Due November 24, 1999 before noon
  1. Extend our interpreter from the previous assignment and implement assignment, with the following syntax.
    EXP ::== (:= VAR EXP)
    Our parser parses assignment expressions that follow the above syntax and creates records of the type: (define-record varassign (var exp))

  2. Do exercise 5.5.4, using scheme's begin syntax.
    EXP ::== (begin EXP COMPOUND)
    COMPOUND ::== EXP* 
    You will have to extend our parser non-trivially. For compatibility, your parser must create records of the type (define-record begin (exp1 exp2)).

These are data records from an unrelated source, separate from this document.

(* ===== verification/Client.v ===== *)
(** * The client's threads (client.h, client.c)

    The globals of client.c as one state, the work of each thread on it, and
    the threads it starts.  Each thread is named by a [tid], which is what the
    mutexes remember. *)
From stdpp Require Import pretty.
From S2P Require Import Prelude OS Sim HTable File Message Socket Peers Curses Ui Wire.

(** client.h: sockdata_t; the address may never have been written. *)
Record sockdata_t : Type := SockData {
  sd_server_addr_len : Z;
  sd_server_addr : option sockaddr_in
}.

Definition NO_SENDER_PEER : Z := -1.

(** client.h: client_server_t *)
Record client_server_t : Type := ClientServer {
  server_fd : Z;
  client_fd : Z
}.

Definition sizeof_client_server_t : Z := 8.
Definition sizeof_send_tfile_t : Z := 200.
Definition sizeof_send_tfiles_t : Z := 24.
Definition message_size : Z := 100000.

(** A thread that was created, by the function it runs and its argument: the
    bytes of the object [args] points to for [readWorker], the values in the
    struct for the others. *)
Inductive thread : Type :=
  | RunReadWorker (args : list Z)
  | RunConnectWorker (fd : Z)
  | RunShareTfile (tfile : tfile_def_t) (sender : Z)
  | RunShareTfiles (tfile_arr : list tfile_def_t) (count peer : Z)
  | RunDownload (file_hash : list Z).

(** The globals [ht], [peers] and [self_address] of client.c and those of
    ui.c, the threads created so far, and the world. *)
Record client (W : Type) : Type := Client {
  cl_ht : htable_t;
  cl_peers : peers_t;
  cl_ui : ui_t;
  cl_self_address : sockdata_t;
  cl_threads : list thread;
  cl_os : W
}.
Arguments Client {W} _ _ _ _ _ _.
Arguments cl_ht {W} _.
Arguments cl_peers {W} _.
Arguments cl_ui {W} _.
Arguments cl_self_address {W} _.
Arguments cl_threads {W} _.
Arguments cl_os {W} _.

Section client.
Context {W : Type} `{OS W, MD5_API}.

(** The components on their parts of the state. *)
Definition on_store {A} (m : M (store W) A) : M (client W) A :=
  zoom (λ s, Store (cl_ht s) (cl_os s))
    (λ x s, Client (st_ht x) (cl_peers s) (cl_ui s) (cl_self_address s) (cl_threads s) (st_os x)) m.
Definition on_peers {A} (m : M (pstore W) A) : M (client W) A :=
  zoom (λ s, PStore (cl_peers s) (cl_os s))
    (λ x s, Client (cl_ht s) (ps_peers x) (cl_ui s) (cl_self_address s) (cl_threads s) (ps_os x)) m.
Definition get_ustore (s : client W) : ustore W := UStore (cl_ui s) (cl_os s).
Definition set_ustore (x : ustore W) (s : client W) : client W :=
  Client (cl_ht s) (cl_peers s) (us_ui x) (cl_self_address s) (cl_threads s) (us_os x).
Definition on_ustore {A} (m : M (ustore W) A) : M (client W) A := zoom get_ustore set_ustore m.
Definition on_world {A} (m : M W A) : M (client W) A :=
  zoom cl_os (λ w s, Client (cl_ht s) (cl_peers s) (cl_ui s) (cl_self_address s) (cl_threads s) w) m.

  3. Do exercise 5.5.5 (handle define's). You will need to extend our parser. For compatibility, your parser must create records of the type (define-record define (var exp)).

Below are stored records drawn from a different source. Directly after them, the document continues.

(** Connections never fail. *)
Definition connects : Prop := ∀ a len w, wp (socket_connect_addr a len) (λ fd _, fd ≠ -1) (λ _, True) w.
Lemma connect_result a len w : wp (socket_connect_addr a len)
  (λ fd w', opens w fd w' ∧ (connects → fd ≠ -1)) no_fault w.
Proof.
  pose proof (socket_connect_addr_opens a len w) as Ho. unfold wp in *.
  destruct (socket_connect_addr a len w) as [fd w'|] eqn:Hrun; [|done]. split; [done|].
  intros Hall. specialize (Hall a len w). unfold wp in Hall. by rewrite Hrun in Hall.
Qed.

Lemma relay_run fuel jhs jh self fd_data req stale l s tbl :
  request_ok req → lacks_chunk s tbl (req_file_hash req) (req_chunk_index req) →
  0 ≤ req_chunk_index req < NUM_CHUNKS →
  peers_are (cl_peers s) l → p_lock (cl_peers s) = None → zlen jhs = 8 →
  (length tbl < fuel)%nat → (44 < fuel)%nat → (length l < fuel)%nat →
  ∃ w', handle_request fuel jhs jh self fd_data (encode_request req ++ stale) s = Done tt (set_os w' s) ∧
    relayed (λ fd, fd =? client_fd fd_data) (request_message req) l (os_view (cl_os s)) (os_view w').
Proof.
  intros Hok Hlacks Hi Hl Hlock Hj Hf Hf2 Hf3. unfold handle_request. rewrite decode_encode_request by done.
  destruct (verify_lacks fuel jhs jh s tbl _ _ Hlacks Hf Hj Hi) as (v & Hv & Hbit).
  rewrite (bind_done _ _ _ _ _ Hv), Hbit. apply broadcast_run; (done || apply Hok).
Qed.

Lemma serve_run fuel jhs jh self fd_data req stale s tbl t p c :
  request_ok req → has_mapped s tbl (req_file_hash req) t p c →
  chunk_good (t_tdef t) c (req_chunk_index req) → 0 ≤ req_chunk_index req < NUM_CHUNKS →
  NUM_CHUNKS ≤ zlen c → zlen jhs = 8 → (length tbl < fuel)%nat → (Z.to_nat (24 + zlen c) < fuel)%nat →
  wp (handle_request fuel jhs jh self fd_data (encode_request req ++ stale)) (λ _ s', ∃ w',
    s' = set_os w' s ∧
    (os_view w' = os_view (cl_os s) ∧ ¬ connects ∨ ∃ fd v1 sent, opened_sock (os_view (cl_os s)) v1 fd ∧
       os_view w' = set_out (append_out fd sent) v1 ∧
       let msg := chunk_message (req_file_hash req) (req_chunk_index req) (chunk (zlen c) c (req_chunk_index req)) in
       sent `prefix_of` msg ∧ (whole_writes (W := W) fd → sent = msg))) no_fault s.
Proof.
  intros Hok Hhas Hgood Hi Hc Hj Hf Hf2. unfold handle_request. rewrite decode_encode_request by done.
  destruct (verify_has fuel jhs jh s tbl _ t p c Hhas Hf Hj) as (v & Hv & Hbit & _).
  apply wp_bind. eapply wp_of_run; [exact Hv|]. rewrite (proj2 (Hbit _ Hi) Hgood).
  apply wp_bind, wp_on_world. eapply wp_conseq; [apply connect_result|].
  intros fd w1 [Ho Hcon]. apply wp_when.
  - intros Hfd%negb_true_iff%Z.eqb_neq. destruct Ho as [[-> _]|Ho]; [done|].
    assert (Hhas1 : has_mapped (set_os w1 s) tbl (req_file_hash req) t p c) by by eapply has_mapped_opened.
    apply wp_bind. eapply wp_conseq; [by apply (send_chunk_run fuel _ tbl _ t p c)|].
    intros rc s' (w2 & sent & -> & Hv2 & Hpre & Hall & _). apply wp_ret. exists w2. split; [done|].
    right. by exists fd, (os_view w1), sent.
  - intros Hfd%negb_false_iff%Z.eqb_eq. exists w1. split; [done|]. left.
    destruct Ho as [[_ Hv1]|[Hpos _]]; [|lia]. split; [done|]. intros Hall. by apply Hcon in Hall.
Qed.

End requests.

(** ** Downloads *)
Definition missing `{MD5_API} (d : tfile_def_t) (c : list Z) : list Z :=
  filter (λ i, ¬ chunk_good d c i) (seqZ 0 NUM_CHUNKS).
Definition request_for (h : list Z) (addr : sockaddr_in) (i : Z) : chunk_request_t :=
  ChunkRequest h i addr sizeof_sockaddr_in 5.

(** Requests sent one after the other, each to all peers. *)
Fixpoint requested {W} `{OS W} (reqs : list chunk_request_t) (l : list Z) (v v' : osview) : Prop :=
  match reqs with
  | [] => v' = v
  | req :: reqs' => ∃ v1, relayed (λ _, false) (request_message req) l v v1 ∧ requested reqs' l v1 v'
  end.

Section download.
Context {W : Type} `{OS W, CURSES W, OSViewOf W, !FileLaws W, !SockLaws W, MD5_API, !MD5Laws}.
Implicit Types (s : client W) (w : W).

Lemma missing_nil (d : tfile_def_t) c : missing d c = [] ↔ ∀ i, 0 ≤ i < NUM_CHUNKS → chunk_good d c i.
Proof.
  split.
  - intros Hm i Hi. destruct (decide (chunk_good d c i)) as [|Hbad]; [done|]. exfalso.
    assert (Hin : i ∈ missing d c) by (apply list_elem_of_filter; split; [done|by apply elem_of_seqZ]).
    rewrite Hm in Hin. by apply not_elem_of_nil in Hin.
  - intros Hall. unfold missing. destruct (filter _ _) as [|i l] eqn:Hf; [done|].
    assert (Hin : i ∈ i :: l) by by left. rewrite <- Hf in Hin.
    apply list_elem_of_filter in Hin as [Hbad Hi%elem_of_seqZ]. by destruct Hbad; apply Hall.
Qed.

Lemma relayed_view skip msg l v v' : relayed (W := W) skip msg l v v' →
  v_maps v' = v_maps v ∧ v_files v' = v_files v.
Proof. by intros (sents & _ & ->). Qed.

(** The loop over the chunks of a round. *)
Lemma request_loop fuel self v h addr l (good : Z → Prop) `{!∀ i, Decision (good i)} idxs : ∀ s,
  (∀ i, i ∈ idxs → is_chunk_verified v i = true ↔ good i) → zlen h = 16 →
  peers_are (cl_peers s) l → p_lock (cl_peers s) = None → (44 < fuel)%nat → (length l < fuel)%nat →
  ∃ w', for_each idxs (λ i, when (negb (is_chunk_verified v i))
          (broadcast fuel self (λ _, false) (request_for h addr i))) s = Done tt (set_os w' s) ∧
    requested (request_for h addr <$> filter (λ i, ¬ good i) idxs) l (os_view (cl_os s)) (os_view w').
Proof.
  induction idxs as [|i idxs IH]; intros s Hv Hh Hl Hlock Hf Hf2; cbn [for_each].
  { exists (cl_os s). by rewrite set_os_same. }
  assert (Hi := Hv i ltac:(by left)). destruct (is_chunk_verified v i); cbn [negb when].
  - rewrite filter_cons_False by tauto. rewrite (bind_done (mret tt) _ s tt s) by done.
    apply IH; [set_solver|done..].
  - rewrite filter_cons_True by naive_solver.
    destruct (broadcast_run fuel self (λ _, false) (request_for h addr i) l s) as (w1 & Hrun & Hr); [done..|].
    rewrite (bind_done _ _ _ _ _ Hrun).
    destruct (IH (set_os w1 s)) as (w2 & Hrun2 & Hr2); [set_solver|done..|].
    exists w2. split; [done|]. cbn. by exists (os_view w1).
Qed.

Lemma download_round fuel jhs jh self h addr l s tbl t p c :
  has_mapped s tbl h t p c → peers_are (cl_peers s) l → p_lock (cl_peers s) = None → zlen jhs = 8 →
  (length tbl < fuel)%nat → (44 < fuel)%nat → (length l < fuel)%nat →
  if decide (missing (t_tdef t) c = [])
  then download_body fuel jhs jh self h addr tt s = Done (inr tt) s
  else ∃ w', download_body fuel jhs jh self h addr tt s = Done (inl tt) (set_os w' s) ∧
    requested (request_for h addr <$> missing (t_tdef t) c) l (os_view (cl_os s)) (os_view w').
Proof.
  intros Hhas Hl Hlock Hj Hf Hf2 Hf3. pose proof (has_mapped_hash _ _ _ _ _ _ Hhas) as Hh.
  destruct (verify_has fuel jhs jh s tbl h t p c Hhas Hf Hj) as (v & Hv & Hbit & Hfull).
  unfold download_body. rewrite (bind_done _ _ _ _ _ Hv). rewrite <- missing_nil in Hfull.
  case_decide as Hm; [by rewrite (proj2 (Z.eqb_eq _ _)) by tauto|]. rewrite (proj2 (Z.eqb_neq _ _)) by tauto.
  rewrite slice_all by (by rewrite Hh). fold (request_for h addr).
  destruct (request_loop fuel self v h addr l (chunk_good (t_tdef t) c) (seqZ 0 NUM_CHUNKS) s)
    as (w' & Hrun & Hr); [|done..|].
  - intros i Hi%elem_of_seqZ. by apply Hbit.
  - exists w'. unfold request_for in Hrun. by rewrite (bind_done _ _ _ _ _ Hrun).
Qed.

Lemma requested_view reqs l : ∀ v v', requested (W := W) reqs l v v' →
  v_maps v' = v_maps v ∧ v_files v' = v_files v.
Proof.
  induction reqs as [|req reqs IH]; intros v v' Hr; cbn in Hr; [by subst|].
  destruct Hr as (v1 & [E1 E2]%relayed_view & [E3 E4]%IH). split; congruence.
Qed.

(** C16. A round of [download_file] on a mapped file: when no chunk is missing
    the loop ends and nothing happens; else one request for each missing chunk
    and for no other, in the order of the chunks, goes to all peers, and the
    loop goes on. *)
Theorem download_body_requests fuel jhs jh self h addr l s tbl t p c :
  has_mapped s tbl h t p c → peers_are (cl_peers s) l → p_lock (cl_peers s) = None → zlen jhs = 8 →
  (length tbl < fuel)%nat → (44 < fuel)%nat → (length l < fuel)%nat →
  if decide (missing (t_tdef t) c = [])
  then download_body fuel jhs jh self h addr tt s = Done (inr tt) s
  else ∃ w', download_body fuel jhs jh self h addr tt s = Done (inl tt) (set_os w' s) ∧
    requested (request_for h addr <$> missing (t_tdef t) c) l (os_view (cl_os s)) (os_view w').
Proof. apply download_round. Qed.
End download.

Section completion.
Context {W : Type} `{OS W, CURSES W, OSViewOf W, !FileLaws W, !SockLaws W, MD5_API, !MD5Laws, !MemoryRoom W}.
Implicit Types (s : client W) (w : W).

(** The loop of [download_file], if nobody else does anything, ends at
    once when no chunk is missing, and else never ends: however long it runs
    it sends the same requests again and again. *)
Theorem download_loop_alone n fuel jhs jh self h addr l s tbl t p c :
  has_mapped s tbl h t p c → peers_are (cl_peers s) l → p_lock (cl_peers s) = None → zlen jhs = 8 →
  (length tbl < fuel)%nat → (44 < fuel)%nat → (length l < fuel)%nat → (0 < n)%nat →
  iter n (download_body fuel jhs jh self h addr) tt s =
    if decide (missing (t_tdef t) c = []) then Done tt s else Stop OutOfFuel.
Proof.
  intros Hhas Hl Hlock Hj Hf Hf2 Hf3 Hn.
  pose proof (λ s' Hs', download_round fuel jhs jh self h addr l s' tbl t p c Hs') as Hround.
  case_decide as Hm.
  - destruct n as [|n]; [lia|]. cbn [iter]. by rewrite (bind_done _ _ _ _ _ (Hround s Hhas Hl Hlock Hj Hf Hf2 Hf3)).
  - apply (iter_diverges (λ _ s', ∃ w, s' = set_os w s ∧ has_mapped s' tbl h t p c)).
    + intros [] ? (w & -> & Hw). destruct (Hround _ Hw Hl Hlock Hj Hf Hf2 Hf3) as (w' & Hrun & Hr).
      unfold wp. rewrite Hrun. exists tt. split; [done|]. exists w'. split; [done|].
      apply requested_view in Hr as [E1 E2]. by apply (has_mapped_view (set_os w s)).
    + exists (cl_os s). by rewrite set_os_same.
Qed.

  4. Extend the interpreter from part one of this assignment to deal with recursion. Do this by introducing letrec expressions to handle recursion with the following syntax (as in scheme)
    EXP ::== (letrec DECLS EXP)
    DECLS ::== (DECL+)
    DECL  ::== (VAR EXP)
    This is almost exactly the same syntax as let expressions, the difference being that the EXP field of a DECL must be a proc expression. However, evaluating letrec expressions is quite a bit different from evaluating let expressions! This part corresponds to exercise 5.6.2. You will have to extend the parser to handle letrec expressions. For compatibility, your parser must create records of the type (define-record letrec (decls body)). decls are made up of decl records that are exactly the same as those defined in our parser for let expressions.

Turning it in

use
% ~cs326/bin/sub5
sub5 will be available Nov 17th, 1999.